__What the task requires__:
Look at the entries below and restate word for word the lines from the first through the one that has "(data : list".

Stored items
+ + +
(** C3, as the code has it.  A callback invocation that obtains fewer
    frames than it requested sets the Underrun flag; the flag then stays
    set across every sequence of further callback invocations and of
    reset, pause, resume, get_delay and get_space calls, and across
    uninit with the callbacks that fire during its sleeps; a write
    ([play]) clears it unconditionally, whatever it accepts.  Reset does
    not clear it.  The calls are those C defines: callbacks with [int]
    frame counts, and a [play] of bytes the data holds, with a positive
    outburst when the chunk is not the final one. *)
Theorem underrun_persists_until_play (a : ao) (st : jack_state) (b : AVFifoBuffer)
    (nframes : Z) (bufs : planes) (now_us : Z) (cs : list call)
    (data : list byte) (len flags : Z) :
  paused st = false -> underrun st = false -> buffer st = Some b ->
  callback_pre st nframes ->
  av_fifo_size b < nframes * num_ports st * C.sizeof_float ->
  forallb (fun c => negb (is_play c || is_uninit c)) cs = true ->
  Forall call_ok cs ->
  play_ok a data len flags ->
  exists st1 bufs1 st2 st3 n,
    outputaudio a st nframes bufs now_us = Some (st1, bufs1, 0) /\
    underrun st1 = true /\
    run a st1 cs = Some st2 /\
    underrun st2 = true /\
    (exists st4, reset st2 = Some st4 /\ underrun st4 = true) /\
    (forall immed t draining flushing,
        Forall callback_ok draining -> Forall callback_ok flushing ->
        exists st5, uninit a st2 immed t draining flushing = Some st5 /\
                    underrun st5 = true) /\
    play a st2 data len flags = Some (st3, n) /\
    underrun st3 = false.
Proof.
  intros Hp Hu Hb Hpre Hshort Hcs Hok (_ & _ & Hdiv). unfold C.sizeof_float in Hshort.
  pose proof (outputaudio_reading a st b nframes bufs now_us Hp Hu Hb Hpre) as Hout.
  cbv zeta in Hout.
  assert (Hs : (av_fifo_size b <? nframes * 4 * num_ports st) = true)
    by (apply Z.ltb_lt; lia).
  rewrite Hs in Hout.
  set (st0 := set_underrun _ true) in Hout.
  destruct (update_estimate_keeps a st0 nframes now_us) as (Hb1 & _ & Hu1 & _).
  set (st1 := update_estimate a st0 nframes now_us) in *.
  assert (Hb1' : exists b1, buffer st1 = Some b1) by (rewrite Hb1; cbn; eauto).
  destruct Hb1' as [b1 Hb1'].
  assert (Hu1' : underrun st1 = true) by (rewrite Hu1; reflexivity).
  destruct (run_keeps_underrun a cs st1 b1 Hu1' Hb1' Hcs) as (st2 & b2 & Hrun & Hu2 & Hb2).
  destruct (play_clears_underrun a st2 b2 data len flags Hb2 Hdiv) as (st3 & n & Hplay & Hu3).
  eexists st1, _, st2, st3, n.
  split; [exact Hout|]. split; [exact Hu1'|]. split; [exact Hrun|]. split; [exact Hu2|].
  split; [|split; [|split; assumption]].
  - eexists. split; [apply (reset_open st2 b2 Hb2)|]. cbn. exact Hu2.
  - intros immed t draining flushing _ _.
    exact (uninit_keeps_underrun a st2 b2 immed t draining flushing Hu2 Hb2).
Qed.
+ + +
__Written reply__:
(** C3, as the code has it.  A callback invocation that obtains fewer
    frames than it requested sets the Underrun flag; the flag then stays
    set across every sequence of further callback invocations and of
    reset, pause, resume, get_delay and get_space calls, and across
    uninit with the callbacks that fire during its sleeps; a write
    ([play]) clears it unconditionally, whatever it accepts.  Reset does
    not clear it.  The calls are those C defines: callbacks with [int]
    frame counts, and a [play] of bytes the data holds, with a positive
    outburst when the chunk is not the final one. *)
Theorem underrun_persists_until_play (a : ao) (st : jack_state) (b : AVFifoBuffer)
    (nframes : Z) (bufs : planes) (now_us : Z) (cs : list call)
    (data : list byte) (len flags : Z) :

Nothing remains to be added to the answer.